Lemma AsyncSendProducedCtrl_inv B a :
  ainv [] B a →
  (∀ id, IsProducedCtrlRegstDescId c id = true → regst_desc_id2regsts (naive_produced_rs a) !! id ≠ Some []) →
  ∃ a', AsyncSendProducedCtrlRegstMsgToConsumer P c a = Ret a' ∧ ainv [] B a' ∧
    naive_consumed_rs a' = naive_consumed_rs a ∧ inplace_produced_rs a' = inplace_produced_rs a ∧
    inplace_consumed_rs a' = inplace_consumed_rs a.
Proof.
  intros H Hne. destruct (ai_np H) as [Hok Hdom]. unfold AsyncSendProducedCtrlRegstMsgToConsumer.
  set (h := λ '(a, ids) (_ : Z) r, let* _ := CHECK (has_ctrl_regst_desc P r) in _).
  destruct (ForChosenFront_ind (naive_produced_rs a) (IsProducedCtrlRegstDescId c) h
    (λ seen st, ainv st.2 B st.1 ∧ same_slots a st.1 ∧ NoDup st.2 ∧ ∀ id, id ∈ st.2 → id ∈ seen ∧ id ∈ NP) (a, []))
    as ([a1 S] & seen & E & (H1 & Hs1 & Hnd & Hsub) & _ & Hseen).
  - done.
  - split_and!; [done|repeat split|apply NoDup_nil_2|intros id []%not_elem_of_nil].
  - intros seen st id _ (? & ? & ? & Hsub). split_and!; [done..|]. intros x Hx. destruct (Hsub x Hx).
    split; [apply elem_of_app; by left|done].
  - intros seen [a1 S] id r q Hq Hctrl Hid (H1 & Hs1 & Hnd & Hsub). cbn [fst snd] in *.
    assert (writable a1 !! id = Some (r :: q)) as Hw by (rewrite (same_slots_writable _ _ Hs1); by apply writable_naive).
    assert (id ∈ NP) as Hnp by (rewrite <- Hdom; by apply elem_of_dom).
    assert (r ∈ RS) as Hr by (apply (writable_owned _ _ a1 id (r :: q) r H1 Hw); left).
    destruct (ai_queue H1 id (r :: q) r Hw) as [Hdesc _]; [left|].
    assert (id ∉ S) as HS by (intros ?%Hsub; tauto).
    unfold h. rewrite (co_ctrl _ _ _ _ _ _ _ Hco r Hr), Hdesc, Hctrl. cbn [CHECK obind].
    destruct (HandleRegst_spec S B a1 id r q H1 Hw HS) as (a2 & -> & H2 & (q1 & q2 & t & rc & E2) & _).
    { intros Hip. by destruct (co_np_ip _ _ _ _ _ _ _ Hco id Hnp). }
    cbn [obind]. eexists. split; [done|]. cbn [fst snd]. split_and!; [done| | |].
    + eapply same_slots_trans; [done|]. rewrite E2. repeat split.
    + destruct (Z.ltb 0 (consumers P r)); [|done]. apply NoDup_app. split_and!; [done| |apply NoDup_singleton].
      by intros x Hx ->%list_elem_of_singleton.
    + intros x Hx. assert (x ∈ S ∨ x = id) as [Hin| ->].
      { destruct (Z.ltb 0 (consumers P r)); [|by left]. apply elem_of_app in Hx as [?|?%list_elem_of_singleton]; tauto. }
      * destruct (Hsub x Hin). split; [apply elem_of_app; by left|done].
      * split; [apply elem_of_app; right; by apply list_elem_of_singleton|done].
  - cbn [fst snd] in *. rewrite E. cbn [obind].
    destruct (pop_naive_inv _ a1 S H1 Hnd) as (rs & -> & H2 & Ers); [intros id ?; by apply Hsub|]. cbn [obind].
    destruct Hs1 as (E1 & E2 & E3 & E4). eexists. by split_and!.
Qed.

(** ** Preparing the memory *)

Context (Halloc : ∀ n r, alloc_async n r ≠ None).

Definition idle (r : nat) : Prop := False.

(** The bodies of registers of descriptors not in [seen] are as in [a]. *)
Definition prepared (a : actor) (seen : list Z) (a' : actor) : Prop :=
  ainv [] (fronts a) a' ∧ same_slots a a' ∧ reading_cnt a' = reading_cnt a ∧
  ∀ r, regst_desc_id P r ∉ seen → body a' !! r = body a !! r.

Lemma prepared_set_body a seen a' r q b v t :
  prepared a seen a' → writable a !! regst_desc_id P r = Some (r :: q) → has_data_regst_desc P r = true →
  b = partial_alter (λ _, v) r (body a') →
  prepared a (seen ++ [regst_desc_id P r]) (set_body b (set_trace t a')).
Proof.
  intros (H & Hs & Hr & Hb) Hq Hd ->. split_and!; [|done|done|].
  - constructor; try keep H. intros r' Hr' Hst. cbn. destruct (decide (r = r')) as [<-|Hne].
    + left. split; [done|by exists q].
    + rewrite lookup_partial_alter_ne by done. by apply (ai_body H).
  - intros r'. rewrite not_elem_of_app, list_elem_of_singleton. intros [Hns Hne]. cbn.
    rewrite lookup_partial_alter_ne by congruence. by apply Hb.
Qed.

Lemma prepared_skip a seen a' id : prepared a seen a' → prepared a (seen ++ [id]) a'.
Proof.
  intros (H & Hs & Hr & Hb). split_and!; [done..|]. intros r [? _]%not_elem_of_app. by apply Hb.
Qed.

Lemma body_none a seen a' id r q :
  ainv [] idle a → prepared a seen a' → writable a !! id = Some (r :: q) → id ∉ seen →
  allocation_type P r = kStreamOrdered → body a' !! r = None.
Proof.
  intros H (_ & _ & _ & Hb) Hq Hid Hst. destruct (ai_queue H id _ r Hq) as [Hd [Hr|([]%not_elem_of_nil & _)]]; [left|].
  rewrite Hb by (by rewrite Hd). by destruct (ai_body H r Hr Hst) as [[]|?].
Qed.

Lemma prepare_naive_step a seen a' id r q :
  ainv [] idle a → prepared a seen a' → writable a !! id = Some (r :: q) → id ∉ seen →
  ∃ a'', prepare_naive P alloc_async a' id r = Ret a'' ∧ prepared a (seen ++ [id]) a''.
Proof.
  intros H Hp Hq Hid. assert (r ∈ RS) as Hr by (apply (writable_owned _ _ a id (r :: q) r H Hq); left).
  destruct (ai_queue H id (r :: q) r Hq) as [Hd _]; [left|].
  unfold prepare_naive. destruct (has_data_regst_desc P r) eqn:Hdata; [|exists a'; split; [done|by apply prepared_skip]].
  destruct (allocation_type P r) eqn:Ea.
  - by destruct (co_alloc _ _ _ _ _ _ _ Hco r Hr).
  - exists a'. split; [done|by apply prepared_skip].
  - rewrite bool_decide_true by (by eapply body_none). cbn [CHECK obind].
    destruct (alloc_async (length (trace a')) r) as [ptr|] eqn:El; [|by destruct (Halloc _ _ El)].
    eexists. split; [done|]. rewrite <- Hd in *. by eapply prepared_set_body.
Qed.

Lemma prepare_inplace_step a seen a' id r q :
  ainv [] idle a → prepared a seen a' → writable a !! id = Some (r :: q) → id ∉ seen → id ∈ IP →
  inplace_held a id →
  ∃ a'', prepare_inplace P c a' id r = Ret a'' ∧ prepared a (seen ++ [id]) a''.
Proof.
  intros H Hp Hq Hid Hip Hheld. assert (r ∈ RS) as Hr by (apply (writable_owned _ _ a id (r :: q) r H Hq); left).
  destruct (ai_queue H id (r :: q) r Hq) as [Hd _]; [left|].
  destruct (co_inplace _ _ _ _ _ _ _ Hco id Hip) as (Hctrl & i & Hi & Hic).
  assert (has_data_regst_desc P r = true) as Hdata by (by rewrite (co_data _ _ _ _ _ _ _ Hco r Hr), Hd, Hctrl).
  unfold prepare_inplace. rewrite Hdata, Hd, Hi. cbn [CHECK obind].
  destruct (ai_ic H) as [Hok Hdom]. assert (inplace_consumed_rs a' = inplace_consumed_rs a) as Eic by (by destruct Hp as (_ & (_ & _ & _ & ?) & _)).
  unfold Front. rewrite Eic, (proj1 Hok). cbn [CHECK obind].
  assert (∃ ir q', regst_desc_id2regsts (inplace_consumed_rs a) !! i = Some (ir :: q')) as (ir & q' & Hir).
  { rewrite <- Hdom in Hic. apply elem_of_dom in Hic as [[|ir q'] Hq']; [by destruct (Hheld Hip i Hi)|by exists ir, q']. }
  rewrite Hir. cbn [head]. destruct (allocation_type P r) eqn:Ea.
  - by destruct (co_alloc _ _ _ _ _ _ _ Hco r Hr).
  - exists a'. split; [done|by apply prepared_skip].
  - rewrite bool_decide_true by (by eapply body_none). cbn [CHECK obind].
    eexists. split; [done|]. rewrite <- Hd in *.
    replace (set_body _ a') with (set_body (partial_alter (λ _, body a' !! ir) r (body a')) (set_trace (trace a') a')) by (by destruct a').
    by eapply prepared_set_body.
Qed.

Lemma ready_held a : ainv [] idle a → IsCurSlotReady (inplace_consumed_rs a) = true → ∀ id, inplace_held a id.
Proof.
  intros H Hr id _ i _ Hq. by apply (slot_ready_lookup _ _ _ (proj1 (ai_ic H)) Hr Hq).
Qed.

Lemma Prepare_inv a :
  ainv [] idle a → IsReadReady a = true → IsWriteReady a = true →
  ∃ a', PrepareProducedNaiveInplaceDataRegst P c alloc_async a = Ret a' ∧ ainv [] (fronts a) a' ∧ same_slots a a'.
Proof.
  unfold IsReadReady, IsWriteReady. rewrite !andb_true_iff. intros H [_ Hic] [Hnp Hip].
  destruct (ai_np H) as [Hok1 Hdom1]. destruct (ai_ip H) as [Hok2 Hdom2].
  unfold PrepareProducedNaiveInplaceDataRegst, ForEachFrontRegst.
  destruct (ForChosenFront_ind (naive_produced_rs a) (λ _, true) (prepare_naive P alloc_async)
             (prepared a) a) as (a1 & seen1 & -> & Hp1 & _ & Hseen1).
  - intros id _ Hq. by apply (slot_ready_lookup _ _ _ Hok1 Hnp Hq).
  - split_and!; [|repeat split|done|done]. apply (inv_weaken _ _ _ _ H). by intros r _ _ [].
  - done.
  - intros seen a1 id r q Hq _ Hid Hp. eapply prepare_naive_step; [done|done| |done]. by apply writable_naive.
  - cbn [obind]. pose proof Hp1 as (_ & Hs1 & _). destruct Hs1 as (E1 & E2 & E3 & E4).
    destruct (ForChosenFront_ind (inplace_produced_rs a1) (λ _, true) (prepare_inplace P c)
               (λ seen, prepared a (seen1 ++ seen)) a1) as (a2 & seen2 & -> & Hp2 & _ & _).
    + rewrite E3. intros id _ Hq. by apply (slot_ready_lookup _ _ _ Hok2 Hip Hq).
    + by rewrite app_nil_r.
    + done.
    + rewrite E3. intros seen a2 id r q Hq _ Hid Hp. rewrite app_assoc.
      assert (id ∈ IP) as Hin by (rewrite <- Hdom2; by apply elem_of_dom).
      eapply prepare_inplace_step; [done|done| | |done|by apply ready_held].
      * by eapply writable_inplace.
      * rewrite not_elem_of_app. split; [|done]. rewrite Hseen1. intros Hn%elem_of_dom. rewrite Hdom1 in Hn.
        by destruct (co_np_ip _ _ _ _ _ _ _ Hco id Hn).
    + exists a2. split; [done|]. by destruct Hp2 as (? & ? & _).
Qed.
──────────
What to do:
In the listing above, find the line containing "destruct (ForChosenFront_ind (inplace_produced_rs" and the line containing "assert (id ∈ IP)", then retype both and every line between them exactly, with nothing else.

Solution for this task:
    destruct (ForChosenFront_ind (inplace_produced_rs a1) (λ _, true) (prepare_inplace P c)
               (λ seen, prepared a (seen1 ++ seen)) a1) as (a2 & seen2 & -> & Hp2 & _ & _).
    + rewrite E3. intros id _ Hq. by apply (slot_ready_lookup _ _ _ Hok2 Hip Hq).
    + by rewrite app_nil_r.
    + done.
    + rewrite E3. intros seen a2 id r q Hq _ Hid Hp. rewrite app_assoc.
      assert (id ∈ IP) as Hin by (rewrite <- Hdom2; by apply elem_of_dom).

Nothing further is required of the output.